There is, to be fair, a common development as people age. If they develop Alzheimer’s or some other form of dementia, they may lose inhibitions and become sexually inappropriate. My sister who worked in a nursing home called it D.O.M Disease (Dirty Old Man) and said nurses would add DOM to a patient’s chart so they don’t close doors or work alone with those patients.

But again, there are allegations from 1992 and 2003, long before he was slipping. Also there is an awareness of the act in the incidents where he makes jokes about David Cop-a-feel, for example.

The Montclair Times
2 Nov 2017

149: James Tracey, Jr

While James Tracey, Jr. was running for the state legislature in Maine in 1994, he was also facing rape charges in Rhode Island from 1992. He was alleged to have raped an 18-year-old fellow student at the University of Maine. They were attending a hockey game in Providence where it happened. He actually won the primary despite the charges though he lost the general. He then pleaded no contest.

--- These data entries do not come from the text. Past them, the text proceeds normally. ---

Lemma free_conn_req_wp w p r c s (Q : Z -> world -> Prop) :
  reqs w !! p = Some r -> p <> NULL -> (type r = NCCL_OFI_RDMA_SEND_CONN \/ type r = NCCL_OFI_RDMA_RECV_CONN_RESP) ->
  comm r = Some c -> comms w !! c = Some (SendComm s) ->
  (forall w', reqs w' = delete p (reqs w) -> comms w' = <[c := SendComm (set_s_fl (p :: s_reqs_fl s) s)]> (comms w) ->
     rails w' = rails w -> control_rails w' = control_rails w -> pending w' = pending w -> cq w' = cq w -> Q 0 w') ->
  wp (req_free p false) Q w.
Proof.
  intros Hr Hp Ht Hc Hs HQ. unfold req_free. wp_simpl. eapply get_req_wp; [exact Hr|].
  assert (is_type NCCL_OFI_RDMA_SEND_CONN r || is_type NCCL_OFI_RDMA_RECV_CONN_RESP r = true) as Hty.
  { unfold is_type. by destruct Ht as [-> | ->]. }
  assert (wp (free_send_comm_connection_req p false) Q w) as Hwp; [|by destruct Ht as [-> | ->]].
  unfold free_send_comm_connection_req. wp_simpl. eapply get_req_wp; [exact Hr|]. wp_simpl. apply wp_assert; [exact Hty|].
  unfold req_comm. wp_simpl. eapply get_req_wp; [exact Hr|]. eapply wp_of_option; [exact Hc|]. unfold free_base_req.
  rewrite (proj2 (Z.eqb_neq _ _) Hp). wp_simpl. eapply get_req_wp; [exact Hr|]. cbn [fl_push]. wp_simpl.
  eapply upd_send_comm_wp; [exact Hs|]. cbn [andb]. wp_simpl. by apply HQ.
Qed.

Lemma rail_there w S ref i :
  ready w S -> (ref = DataRail /\ 0 <= i < num_rails \/ ref = ControlRail /\ 0 <= i < num_control_rails) ->
  exists rail, rail_of (engine w) (ref i) = Some rail.
Proof.
  intros [_ _ Hr Hc _] [[-> Hi]|[-> Hi]]; cbn; rewrite (proj2 (Z.leb_le 0 i)) by lia; apply lookup_lt_is_Some; lia.
Qed.

Lemma init_send_rails_wp S ref total names n : forall i rs w,
  ready w S -> (ref = DataRail /\ total = num_rails \/ ref = ControlRail /\ total = num_control_rails) ->
  0 <= i -> i + Z.of_nat n = total -> Z.of_nat (length names) = total -> Z.of_nat (length rs) = total ->
  (forall j name, (j < Z.to_nat i)%nat -> names !! j = Some name -> cr_remote_addr <$> rs !! j = Some (addr (ref (Z.of_nat j)) name)) ->
  wp (init_send_rails n i ref names rs) (fun r w' => exists rs', r = (0, total, rs') /\ leads_to addr ref names rs' /\
     ready w' S /\ engine w' = engine w) w.
Proof.
  induction n as [|n IH]; intros i rs w Hr Href Hi Hn Hln Hlr Hold; cbn [init_send_rails].
  { wp_simpl. exists rs. split_and!; [by replace total with i by lia| |done|done]. intros j name Hj. apply Hold; [|done].
    apply lookup_lt_Some in Hj. lia. }
  wp_simpl. destruct (rail_there w S ref i Hr) as [rail Hrail]; [destruct Href as [[-> ->]|[-> ->]]; [left|right]; (split; [done|lia])|].
  apply lift_wp. eapply get_rail_wp; [exact Hrail|]. wp_simpl.
  destruct (lookup_lt_is_Some_2 names (Z.to_nat i)) as [name Hname]; [lia|]. eapply wp_of_option; [exact Hname|]. wp_simpl.
  destruct (lookup_lt_is_Some_2 rs (Z.to_nat i)) as [old Hold']; [lia|]. eapply wp_of_option; [exact Hold'|]. wp_simpl.
  unfold fi_av_insert. apply ask_wp. rewrite co_av. cbn [Z.eqb Pos.eqb negb].
  eapply wp_mono; [eapply (IH (i + 1)); [eapply ready_frame; [exact Hr|done..]|exact Href|lia|lia|exact Hln|by rewrite length_insert|]|].
  - intros j nm Hj Hnm. replace (Z.to_nat (i + 1)) with (Datatypes.S (Z.to_nat i)) in Hj by lia.
    destruct (decide (j = Z.to_nat i)) as [->|Hne].
    + rewrite list_lookup_insert_eq by lia. rewrite Hname in Hnm. simplify_eq. by rewrite Z2Nat.id by lia.
    + rewrite list_lookup_insert_ne by done. apply Hold; [lia|done].
  - intros r w' (rs' & -> & Hl & Hr' & He). by exists rs'.
Qed.

End SenderFinish.

(** A message that fits the configuration of this endpoint. *)
Record msg_ok `{RdmaEnv} `{ConnEnv} (m : nccl_ofi_rdma_connection_info_t) : Prop := {
  mo_rails : cn_num_rails m = num_rails;
  mo_control : cn_num_control_rails m = num_control_rails;
  mo_id : 0 <= cn_local_comm_id m < num_comm_ids;
  mo_names : Z.of_nat (length (cn_ep_names m)) = num_rails;
  mo_control_names : Z.of_nat (length (cn_control_ep_names m)) = num_control_rails;
}.

(** A send communicator that is connected to the peer that sent [m]. *)
Definition connected_to (addr : rail_ref -> list Z -> Z) (e : world) (sid : Z) (m : nccl_ofi_rdma_connection_info_t) : Prop :=
  exists s, comms e !! sid = Some (SendComm s) /\ s_remote_comm_id s = cn_local_comm_id m /\ s_conn_resp_req s = NULL /\
    leads_to addr DataRail (cn_ep_names m) (s_rails s) /\ leads_to addr ControlRail (cn_control_ep_names m) (s_control_rails s).

Section SenderSecond.
Context {E : RdmaEnv} {N : ConnEnv} {addr : rail_ref -> list Z -> Z} {CO : Coop addr}.

Lemma init_send_comm_rails_wp w S sid s m name :
  ready w S -> comms (engine w) !! sid = Some (SendComm s) -> msg_ok m -> s_num_init_control_rails s = 1 ->
  Z.of_nat (length (s_rails s)) = num_rails -> Z.of_nat (length (s_control_rails s)) = num_control_rails ->
  cn_control_ep_names m !! 0%nat = Some name -> cr_remote_addr <$> s_control_rails s !! 0%nat = Some (addr (ControlRail 0) name) ->
  wp (init_send_comm_rails sid (cn_ep_names m) (cn_control_ep_names m)) (fun rc w' => rc = 0 /\ ready w' S /\
     exists control data, leads_to addr DataRail (cn_ep_names m) data /\ leads_to addr ControlRail (cn_control_ep_names m) control /\
       engine w' = w_comms (fun _ => <[sid := SendComm (set_s_rails data (set_s_control_rails control num_control_rails s))]>
                              (comms (engine w))) (engine w)) w.
Proof.
  intros Hr Hs [] Hinit Hlr Hlc Hn0 Hr0. unfold init_send_comm_rails. wp_simpl. apply lift_wp. eapply get_send_comm_wp; [exact Hs|]. wp_simpl.
  rewrite Hinit. pose proof co_control_rails as Hcr.
  wp_use (init_send_rails_wp S ControlRail num_control_rails); [eapply ready_frame; [exact Hr|done..]|by right|lia|lia|done|done| |].
  { intros j nm Hj Hnm. assert (j = 0%nat) as -> by lia. rewrite Hn0 in Hnm. injection Hnm as <-. exact Hr0. }
  intros r w1 (control & -> & Hlead & Hr1 & He1). wp_simpl. apply lift_wp. eapply upd_send_comm_wp; [rewrite He1; exact Hs|].
  cbn [Z.eqb negb]. wp_simpl.
  wp_use (init_send_rails_wp S DataRail num_rails); [eapply ready_frame; [exact Hr1|done..]|by left|lia|pose proof co_rails; lia|done|done|lia|].
  intros r w2 (data & -> & Hlead2 & Hr2 & He2). wp_simpl. apply lift_wp.
  eapply upd_send_comm_wp; [rewrite He2; cbn; by rewrite lookup_insert_eq|]. wp_simpl. split; [done|]. split; [eapply ready_frame; [exact Hr2|done..]|].
  exists control, data. split; [done|]. split; [done|]. cbn. rewrite He2. cbn. rewrite He1. unfold w_comms. cbn. by rewrite insert_insert_eq.
Qed.

Lemma finish_connect_wp w S sid s m name q :
  ready w S -> comms (engine w) !! sid = Some (SendComm s) -> msg_ok m -> s_num_init_control_rails s = 1 ->
  Z.of_nat (length (s_rails s)) = num_rails -> Z.of_nat (length (s_control_rails s)) = num_control_rails ->
  cn_control_ep_names m !! 0%nat = Some name -> cr_remote_addr <$> s_control_rails s !! 0%nat = Some (addr (ControlRail 0) name) ->
  s_conn_msg s = Some m -> s_conn_resp_req s = q -> q <> NULL ->
  (exists r, reqs (engine w) !! q = Some r /\ type r = NCCL_OFI_RDMA_RECV_CONN_RESP /\ comm r = Some sid /\
     state r = NCCL_OFI_RDMA_REQ_COMPLETED) ->
  wp (finish_connect sid) (fun rc w' => rc = 0 /\ ready w' S /\ connected_to addr (engine w') sid m) w.
Proof.
  intros Hr Hs Hm Hinit Hlr Hlc Hn0 Hr0 Hmsg Hq Hqn (r & Hrq & Ht & Hc & Hst). pose proof Hm as [].
  unfold finish_connect. wp_simpl. apply lift_wp. eapply get_send_comm_wp; [exact Hs|]. wp_simpl. rewrite Hq.
  apply wp_assert; [by apply negb_true_iff, Z.eqb_neq|]. wp_simpl. apply lift_wp. eapply get_req_wp; [exact Hrq|].
  unfold is_state. rewrite bool_decide_true by done. cbn [negb]. wp_simpl. rewrite Hmsg. eapply wp_of_option; [done|].
  rewrite mo_rails0, mo_control0, !Z.eqb_refl. cbn [negb]. destruct (Z.geb_spec (cn_local_comm_id m) num_comm_ids); [lia|]. wp_simpl.
  apply lift_wp. eapply upd_send_comm_wp; [exact Hs|]. wp_simpl.
  eapply wp_mono; [eapply (init_send_comm_rails_wp _ S sid (set_s_remote_comm_id (cn_local_comm_id m) s) m name);
    [eapply ready_frame; [exact Hr|done..]|cbn; by rewrite lookup_insert_eq|done..]|].
  intros rc w1 (-> & Hr1 & control & data & Hl1 & Hl2 & He1). cbn [Z.eqb negb]. wp_simpl. apply lift_wp.
  eapply free_conn_req_wp; [by rewrite He1|done|by right|done|rewrite He1; cbn; by rewrite lookup_insert_eq|].
  intros e2 Hreqs Hcs Hra Hco Hpe Hcq. wp_simpl. apply lift_wp. eapply upd_send_comm_wp; [cbn; rewrite Hcs; by rewrite lookup_insert_eq|].
  wp_simpl. split; [done|]. split.
  { eapply ready_frame; [exact Hr1|done|..]; cbn; congruence. }
  eexists. cbn. rewrite lookup_insert_eq. by split_and!.
Qed.

End SenderSecond.

Section SenderDone.
Context {E : RdmaEnv} {N : ConnEnv} {addr : rail_ref -> list Z -> Z} {CO : Coop addr}.

Lemma completed_once r :
  ncompls r = 0 -> state r = NCCL_OFI_RDMA_REQ_CREATED \/ state r = NCCL_OFI_RDMA_REQ_PENDING ->
  state (count_completion sizeof_connection_info 1 r) = NCCL_OFI_RDMA_REQ_COMPLETED /\
  type (count_completion sizeof_connection_info 1 r) = type r /\ comm (count_completion sizeof_connection_info 1 r) = comm r.
Proof.
  intros Hn Hs. unfold count_completion, is_state. cbn. rewrite Hn. cbn. destruct Hs as [-> | ->]; done.
Qed.

(** The second call, with the answer of the peer there. *)
Lemma connect_second w S name lid sid p q e1 e2 bq d m :
  ready w S -> awaiting addr (engine w) sid lid p q name -> cq (engine w) = [CqEntries [e1; e2]] ->
  sent e1 p -> f_recv e1 = false -> arrival e2 bq (BmConnResp m) -> bounce_at (engine w) bq d -> p <> bq -> q <> bq ->
  cn_remote_comm_id m = sid -> msg_ok m -> cn_control_ep_names m !! 0%nat = Some name ->
  wp (connect (mk_conn_handle name lid (Some sid) p COMM_CONN_REQ_PENDING)) (fun r w' =>
    r = (0, mk_conn_handle name lid (Some sid) NULL COMM_CONNECTED, Some sid) /\ ready w' S /\
    connected_to addr (engine w') sid m) w.
Proof.
  intros Hr [(s & rail & lep & Hs & Hsq & Hinit & Hlr & Hcr & Hrail) (rp & Hrp & Htp & Hcp & Hnp & Hsp) (rq & Hrq & Htq & Hcq' & Hnq & Hstq) (Hpq & Hp & Hq)]
    Hcq Hsent Hf Harr Hb Hpb Hqb Hmid Hm Hname.
  destruct (completed_once rp Hnp (or_introl Hsp)) as (Hdp & Htp' & Hcp'). destruct (completed_once rq Hnq (or_introl Hstq)) as (Hdq & Htq' & Hcq'').
  unfold connect. cbn [h_stage h_comm h_req]. wp_simpl. eapply wp_of_option; [done|]. unfold connect_req_pending. wp_simpl. apply lift_wp.
  pose proof co_rails as Hrails. eapply wp_mono.
  { eapply (resp_arrives co_fabric); [exact Hcq|apply (rd_pending _ _ Hr)|lia|exact Hsent|exact Hf|exact Harr|exact Hb| |rewrite Hsq; exact Hq|rewrite Hsq; exact Hrq|exact Hrp|exact Htp|exact Hpb|congruence|congruence].
    rewrite Hmid. exact Hs. }
  intros rc e3 (-> & Hcq3 & Hp3 & Hq3 & Hquiet). rewrite Hsq in Hq3, Hquiet. cbn [Z.eqb negb]. wp_simpl. apply lift_wp. eapply get_req_wp; [exact Hp3|].
  unfold is_state. rewrite bool_decide_true by done. cbn [negb]. wp_simpl. apply lift_wp.
  assert (comms e3 !! sid = Some (SendComm (set_s_conn_msg (Some m) s))) as Hc3.
  { rewrite (qt_comms _ _ _ Hquiet). cbn. by rewrite Hmid, lookup_insert_eq. }
  eapply free_conn_req_wp; [exact Hp3|exact Hp|left; rewrite Htp'; exact Htp|rewrite Hcp'; exact Hcp|exact Hc3|].
  intros e4 Hreqs4 Hc4 Hra4 Hco4 Hpe4 Hcq4. unfold connect_recv_conn. wp_simpl. apply lift_wp.
  eapply get_send_comm_wp; [cbn; rewrite Hc4; by rewrite lookup_insert_eq|]. wp_simpl. apply wp_assert; [apply Z.ltb_lt; lia|].
  unfold connect_resp_pending. wp_simpl. apply lift_wp. apply process_cq_idle.
  { etrans; [exact Hcq4|exact Hcq3]. }
  { etrans; [exact Hpe4|]. etrans; [exact (qt_pending _ _ _ Hquiet)|]. apply (rd_pending _ _ Hr). }
  intros e5 Hq5 Hcq5. cbn [Z.eqb negb]. wp_simpl. apply lift_wp.
  assert (comms e5 !! sid = Some (SendComm (set_s_fl (p :: s_reqs_fl s) (set_s_conn_msg (Some m) s)))) as Hc5.
  { rewrite (qt_comms _ _ _ Hq5). cbn. rewrite Hc4. by rewrite lookup_insert_eq. }
  assert (reqs e5 !! q = Some (count_completion sizeof_connection_info 1 rq)) as Hq5'.
  { rewrite (qt_reqs _ _ _ Hq5) by apply not_elem_of_nil. cbn. by rewrite Hreqs4, lookup_delete_ne by congruence. }
  eapply get_send_comm_wp; [exact Hc5|]. wp_simpl. apply lift_wp. eapply get_req_wp; [cbn; rewrite Hsq; exact Hq5'|].
  unfold is_state. rewrite bool_decide_true by done. cbn [negb]. wp_simpl.
  eapply wp_mono; [eapply (finish_connect_wp _ S sid _ m name q); [|exact Hc5|exact Hm|done| | |exact Hname| |done|exact Hsq|exact Hq|]|].
  - eapply ready_frame; [exact Hr|done|..]; cbn; destruct Hq5, Hquiet; cbn in *; congruence.
  - cbn. lia.
  - cbn. rewrite Hcr. cbn. rewrite length_replicate. pose proof co_control_rails. lia.
  - cbn. rewrite Hcr. cbn. by rewrite Hrail.
  - eexists. cbn. split; [exact Hq5'|]. split_and!; congruence.
  - intros rc w' (-> & Hr' & Hconn). cbn [Z.eqb negb]. wp_simpl. split; [done|]. split; [eapply ready_frame; [exact Hr'|done..]|exact Hconn].
Qed.

End SenderDone.

(** ** The listener *)

(** Listener [lid] with its request [p], nobody connected yet. *)
Definition listening (e : world) (lid p : Z) : Prop :=
  exists lc r, comms e !! lid = Some (ListenComm lc) /\ l_req lc = p /\ l_r_comm lc = None /\
    l_stage lc = COMM_CREATE_START /\ reqs e !! p = Some r /\ type r = NCCL_OFI_RDMA_RECV_CONN /\ comm r = Some lid /\
    ncompls r = 0 /\ state r = NCCL_OFI_RDMA_REQ_PENDING.

(** A receive communicator that is connected to the peer that sent [m]. *)
Definition accepted_from (addr : rail_ref -> list Z -> Z) (e : world) (rid : Z) (m : nccl_ofi_rdma_connection_info_t) : Prop :=
  exists r, comms e !! rid = Some (RecvComm r) /\ r_remote_comm_id r = cn_local_comm_id m /\
    leads_to addr DataRail (cn_ep_names m) (r_rails r) /\ leads_to addr ControlRail (cn_control_ep_names m) (r_control_rails r).

Section Listener.
Context {E : RdmaEnv} {N : ConnEnv} {addr : rail_ref -> list Z -> Z} {CO : Coop addr}.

He even had his rape trial rescheduled until after the election.

Bangor Daily News
7 April 1992
Portland Press Herald
19 Dec 1994

27: John Hathaway

John Hathaway was a primary candidate for the Republican nomination to run for the U.S. Senate in 1996. The seat was open after the retirement of Sen. William S. Cohen. Also running in that primary, were Susan Collins and Robert Monks. During the campaign, word got out that in Alabama he had been accused of raping a twelve-year-old girl, his children’s babysitter.

Hathaway was not prosecuted because her family refused to allow her to testify to avoid more trauma to the little girl. The girl became “troubled” and was sent to a boarding school where she told a counselor about the abuse that began when she was twelve and continued for eighteen months.

He denied it vociferously, but officials in Alabama repeatedly confirmed they believed he was guilty. Monks was blamed for spreading the allegations and Hathaway’s denial was credibly refuted by the Alabama Attorney General and others. With Monks and Hathaway attacking each other, the road for Collins nomination was wide open.

New York Times
06 June 1996

57: Mark Seidensticker

Mark Seidensticker, an aide to Republican Executive Councilor Raymond Burton of New Hampshire, is a repeat sex offender preying on young boys. Seidensticker worked for Burton for more than a decade and Burton was aware of his criminal record. He was arrested for offering beer and cigarettes to a fourteen-year-old boy while driving a car with frankly suspicious equipment: blankets, duct tape, rope, and lubricant.

Seidensticker has an extensive criminal record which in its entirety caused the judge to say “Sinister is what comes to mind.” Seidensticker was convicted for attempted sexual assault of boy in 1992, failing to register as a sex offender, indecent exposure, criminal trespass, and violating a protective order. Duct tape and rope? Hmmm. He was sentenced to a year in prison and two years probation.